Cost is where Saxenda's competitive position has significantly improved since 2025.

  • Brand Saxenda list price: approximately $1,350 to $1,450 per month
  • Generic liraglutide 3.0 mg (as of late 2025): approximately $300 to $500 per month
  • Wegovy list price: approximately $1,350 per month; no generic available as of April 2026
  • Wegovy manufacturer savings card: reduces out-of-pocket cost to $0 to $25 for eligible commercially insured patients
  • Medicaid coverage: Several state Medicaid programs cover liraglutide but not semaglutide for obesity; check your specific state formulary

For patients who are uninsured or underinsured and do not qualify for the Wegovy savings program, generic liraglutide now offers a substantially more affordable path to GLP-1 therapy for weight management. For patients with commercial insurance and manufacturer savings card access, the monthly out-of-pocket difference may be negligible.

Cardiovascular Outcomes

Liraglutide (at the 1.8 mg diabetes dose) demonstrated cardiovascular benefit in the LEADER trial, reducing major adverse cardiovascular events in patients with type 2 diabetes. Semaglutide demonstrated cardiovascular benefits in SUSTAIN-6 (diabetes) and more dramatically in the SELECT trial (2023), which showed a 20% reduction in cardiovascular events in patients with obesity but without diabetes on semaglutide 2.4 mg. The SELECT finding is particularly relevant for Wegovy patients who choose it primarily for weight management, as it provides additional clinical justification. No equivalent SELECT-style trial has been completed for liraglutide 3.0 mg.

Who Might Still Choose Saxenda (or Generic Liraglutide)?

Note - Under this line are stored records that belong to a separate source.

(** The goroutine that receives: it waits, has received a directive, has found
    the channel closed, or was cancelled. *)
Inductive UIReceiver :=
| Receiving
| ReceivedNext (d : Directive)
| ReceivedClosed
| ReceivedDefault.

(** [run_lock] is the directive of the caller that holds the mutex and sends,
    [run_uidone] whether the context of the turn is cancelled, and [run_ctxdone]
    that of [Run].  Histories, which the source does not keep: the directives
    sent and received, and those of the turns so far, [None] for the default. *)
Record UIRun := mkUIRun {
  run_primed : bool;
  run_current : UIType;
  run_open : bool;
  run_lock : option Directive;
  run_phase : UIPhase;
  run_recv : UIReceiver;
  run_uidone : bool;
  run_ctxdone : bool;
  run_sent : list Directive;
  run_taken : list Directive;
  run_turns : list (option Directive);
}.

Definition set_run_phase (p : UIPhase) (s : UIRun) : UIRun :=
  mkUIRun (run_primed s) (run_current s) (run_open s) (run_lock s) p (run_recv s) (run_uidone s)
    (run_ctxdone s) (run_sent s) (run_taken s) (run_turns s).
Definition set_run_recv (r : UIReceiver) (done : bool) (s : UIRun) : UIRun :=
  mkUIRun (run_primed s) (run_current s) (run_open s) (run_lock s) (run_phase s) r done
    (run_ctxdone s) (run_sent s) (run_taken s) (run_turns s).
Definition set_run_ctxdone (s : UIRun) : UIRun :=
  mkUIRun (run_primed s) (run_current s) (run_open s) (run_lock s) (run_phase s) (run_recv s) (run_uidone s)
    true (run_sent s) (run_taken s) (run_turns s).
Definition set_run_primed (s : UIRun) : UIRun :=
  mkUIRun true (run_current s) (run_open s) (run_lock s) (run_phase s) (run_recv s) (run_uidone s)
    (run_ctxdone s) (run_sent s) (run_taken s) (run_turns s).

(** The state when [Run] has called [start]. *)
Definition run_init (primed : bool) : UIRun :=
  mkUIRun primed UINone true None (Selecting zero_directive) Receiving false false [] [] [None].

(** ** Operations *)

(** The mutex is locked and the directive is about to be sent. *)
Definition begin_send (d : Directive) (s : UIRun) : UIRun :=
  mkUIRun (run_primed s) (dir_Type d) (run_open s) (Some d) (run_phase s) (run_recv s) (run_uidone s)
    (run_ctxdone s) (run_sent s ++ [d]) (run_taken s) (run_turns s).

(** [Change] and [CompareAndChange], up to the send, by a caller that has
    locked the mutex. *)
Definition run_Change (t : UIType) (cb : option Callback) (s : UIRun) : UIRun :=
  if negb (run_open s) then s
  else if decide (run_current s <> t) then begin_send (mkDirective t cb) s else s.

Definition run_CompareAndChange (from to : UIType) (cb : option Callback) (s : UIRun) : UIRun :=
  if decide (from = to) then s
  else if negb (run_open s) then s
  else if decide (run_current s = from) then begin_send (mkDirective to cb) s else s.

(** The send and the receive, the return of the sender, which unlocks, and the
    cancellation of the turn by the receiver. *)
Definition hand_over (d : Directive) (s : UIRun) : UIRun :=
  mkUIRun (run_primed s) (run_current s) (run_open s) None
    (match run_phase s with CallbackSends _ => TurnEnds None | p => p end)
    (ReceivedNext d) true (run_ctxdone s) (run_sent s) (run_taken s ++ [d]) (run_turns s).

(** [stop] closes the channel and primes the manager. *)
Definition run_stop (s : UIRun) : UIRun :=
  mkUIRun true (run_current s) false (run_lock s) (run_phase s) (run_recv s) (run_uidone s)
    (run_ctxdone s) (run_sent s) (run_taken s) (run_turns s).

(** The end of a turn cancels its context. *)
Definition end_turn (err : option error) (s : UIRun) : UIRun :=
  set_run_recv (run_recv s) true (set_run_phase (TurnEnds err) s).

  • Patients on Medicaid plans that cover liraglutide but not semaglutide for obesity
  • Cost-sensitive patients without commercial insurance or savings card eligibility
  • Adolescents aged 12 to 17 (Saxenda is FDA-approved for this age group; Wegovy was approved for adolescents 12+ in 2022 as well, but access varies)
  • Patients who have already lost meaningful weight on Saxenda and wish to continue
  • Patients who experienced fewer side effects on daily liraglutide than on weekly semaglutide

Head-to-Head Summary

  • Efficacy: Wegovy wins clearly (~15-17% vs ~5-8% weight loss)
  • Dosing convenience: Wegovy wins (weekly vs daily)
  • Cost without insurance: Generic liraglutide wins as of 2025-2026
  • GI side effect burden: Roughly comparable; Wegovy slightly higher rates but similar discontinuation
  • Cardiovascular evidence: Wegovy has stronger obesity-specific CV outcome data (SELECT trial)
  • Formulary access for Medicaid: Liraglutide may have an edge in certain states
For most new patients starting GLP-1 therapy for obesity in 2026, Wegovy or a tirzepatide-based product will be the clinical preference if insurance coverage is available. Generic liraglutide fills an important role for those facing cost or formulary barriers.

The Bottom Line

Saxenda and Wegovy work through similar mechanisms but produce meaningfully different weight loss outcomes. Wegovy is the stronger medication in terms of both efficacy and cardiovascular evidence. However, the 2025 approval of generic liraglutide has given Saxenda renewed relevance for patients who need a lower-cost option or whose insurance favors it. The right choice depends on your individual medical profile, insurance, and treatment goals — a conversation best had with your prescribing clinician.